That's the UK hotel industry right now. All four columns are moving at once.

The National Living Wage is jumping again in April 2026... projections put it between £12.55 and £12.86 per hour, on top of last year's bump from £11.44 to £12.21. Employer National Insurance contributions went up in the 2025 budget and the salary threshold dropped from £9,100 to £5,000. The math on that is brutal for a labor-intensive business. Payroll costs climbed 4% to 4.3% since April 2025, and total hotel labor cost per occupied room is up roughly 15% compared to pre-COVID. Meanwhile, the 40% business rates relief that kept a lot of operators breathing is being phased out starting April 2026. UKHospitality estimates the average hotel's rates bill could increase by £205,200 by 2028/29... a 115% rise. Energy prices remain punishing (some properties saw 400% increases), and now the Transmission Network Use of System charge is projected to nearly double from £3.84 billion to £7.52 billion in 2026/27. All of that is landing on top of GOPPAR that was already down 4.2% year-to-date in 2025, with profit margins falling to 34.5%.

Here's what I keep coming back to. UK luxury hotels pushed rates up 6% last year and GOPPAR was still flat or falling. Think about that. You raised prices and your profit didn't move. That tells you everything about the cost side of the equation... it's eating rate increases for breakfast. And the scary part is that consumer confidence is soft. Discretionary spending is under pressure from the broader cost-of-living squeeze. There's a ceiling on how much more you can charge, and the floor on what you have to spend is rising fast. Those two lines are converging, and when they meet, properties close. The sector saw 382 net closures in the last quarter of 2025... four per day. UKHospitality is projecting six per day in 2026 without additional government support.

This is what I call the Flow-Through Truth Test. Revenue growth doesn't matter if it never reaches GOP and NOI. UK hotels are generating more top-line revenue than they were two years ago and keeping less of it. The properties that survive this aren't going to be the ones that hope for rate increases to outrun costs. They're going to be the ones that go line by line through every expense category and find the 2-3% they're leaving on the table in vendor contracts, scheduling efficiency, energy management, and procurement. Not glamorous work. Survival work. And the ones that don't do it... well, there are going to be a lot of keys coming back on the market in the next 18 months.

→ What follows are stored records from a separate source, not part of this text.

Lemma ext_SetTransientState a k v : st_rel ext (SetTransientState a k v).
Proof.
  intros s x s' [= <- <-].
  set (m := default ∅ (transient s !! a)).
  refine (ext_entry s (set_transient s (<[a := <[k := v]> m]> (transient s))) _ _ _ _).
  - intros []. by split.
  - done.
  - intros _ t Ht. simpl.
    destruct (sle_tdom _ _ Ht a) as [mt Emt]; [simpl; rewrite lookup_insert_eq; eauto|].
    rewrite Emt. eexists; split; [reflexivity|]. split_and!; [|done|intros []; by split].
    constructor; try apply Ht; simpl.
    + intros b k'. pose proof (sle_tslot _ _ Ht b k') as Hs. unfold tslot in *. simpl in *.
      destruct (decide (a = b)) as [<-|].
      * rewrite lookup_insert_eq in *. simpl in *. rewrite Emt in Hs. simpl in Hs. fold m.
        destruct (decide (k = k')) as [<-|].
        -- by rewrite lookup_insert_eq.
        -- by rewrite lookup_insert_ne in * by done.
      * by rewrite lookup_insert_ne in * by done.
    + intros b Hb. destruct (decide (a = b)) as [<-|].
      * rewrite lookup_insert_eq. eauto.
      * rewrite lookup_insert_ne by done. apply (sle_tdom _ _ Ht). simpl. by rewrite lookup_insert_ne.
Qed.

Lemma sle_set_al s t l : set_accessList s l ⊑ t -> l = sdb_accessList t /\ s ⊑ set_accessList t (sdb_accessList s).
Proof. intros Ht. split; [apply Ht|]. by constructor; try apply Ht. Qed.

Lemma wf_set_al s l : wf_al l -> wf_db s -> wf_db (set_accessList s l).
Proof. intros Hl []. by split. Qed.

Lemma set_accessList_id s : set_accessList s (sdb_accessList s) = s.
Proof. by destruct s. Qed.

Lemma ext_AddAddressToAccessList a : st_rel ext (AddAddressToAccessList a).
Proof.
  intros s x s'. unfold AddAddressToAccessList, mbind, ST_bind, st_gets.
  destruct (AddAddress (sdb_accessList s) a) as [ch al] eqn:E. destruct ch; cbn; intros [= <- <-].
  - refine (ext_entry s (set_accessList s al) _ _ _ _); [|done|].
    + intros W. apply wf_set_al; [|done]. eapply wf_AddAddress; [apply W|done].
    + intros W t [-> Ht]%sle_set_al. eexists; split; [reflexivity|].
      rewrite (AddAddress_undo _ _ _ E). split_and!; [done|done|].
      intros Wt. apply wf_set_al; [apply W|done].
  - assert (al = sdb_accessList s) as -> by (unfold AddAddress in E; case_match; congruence).
    rewrite set_accessList_id. reflexivity.
Qed.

Now, I know a lot of my readers are US-based operators. And you might be reading this thinking, "UK problem, not my problem." I'd push back on that. The mechanics are identical... wages, energy, insurance, regulation... the only difference is timing and severity. What's happening in the UK right now is a preview. The National Living Wage conversation over there is the minimum wage and tip credit conversation over here. The business rates revaluation is our property tax reassessment cycle. The energy cost spike is one bad winter or one policy change away in any US market. If you're watching UK operators get squeezed from four directions at once and thinking it can't happen here, you haven't been paying attention.

Operator's Take

If you're running a property anywhere... UK or US... pull your top four cost lines right now: labor as a percentage of revenue, energy per available room, property tax or rates per key, and employer-side benefit costs. Stack those numbers against where they were 24 months ago. If the combined increase exceeds your ADR growth over the same period, you're losing ground and you need to know it before your owner figures it out on their own. For UK operators specifically, April 2026 is a wall... business rates relief phasing out, wages going up again, energy charges increasing. Sit down this week and model what your GOP looks like when all three hit simultaneously. Not one at a time. All at once. Because that's how they're arriving. Then bring that model to your owner with three specific cost-reduction actions you can execute in Q2. The operator who shows up with the problem AND the plan is the one who keeps running the building.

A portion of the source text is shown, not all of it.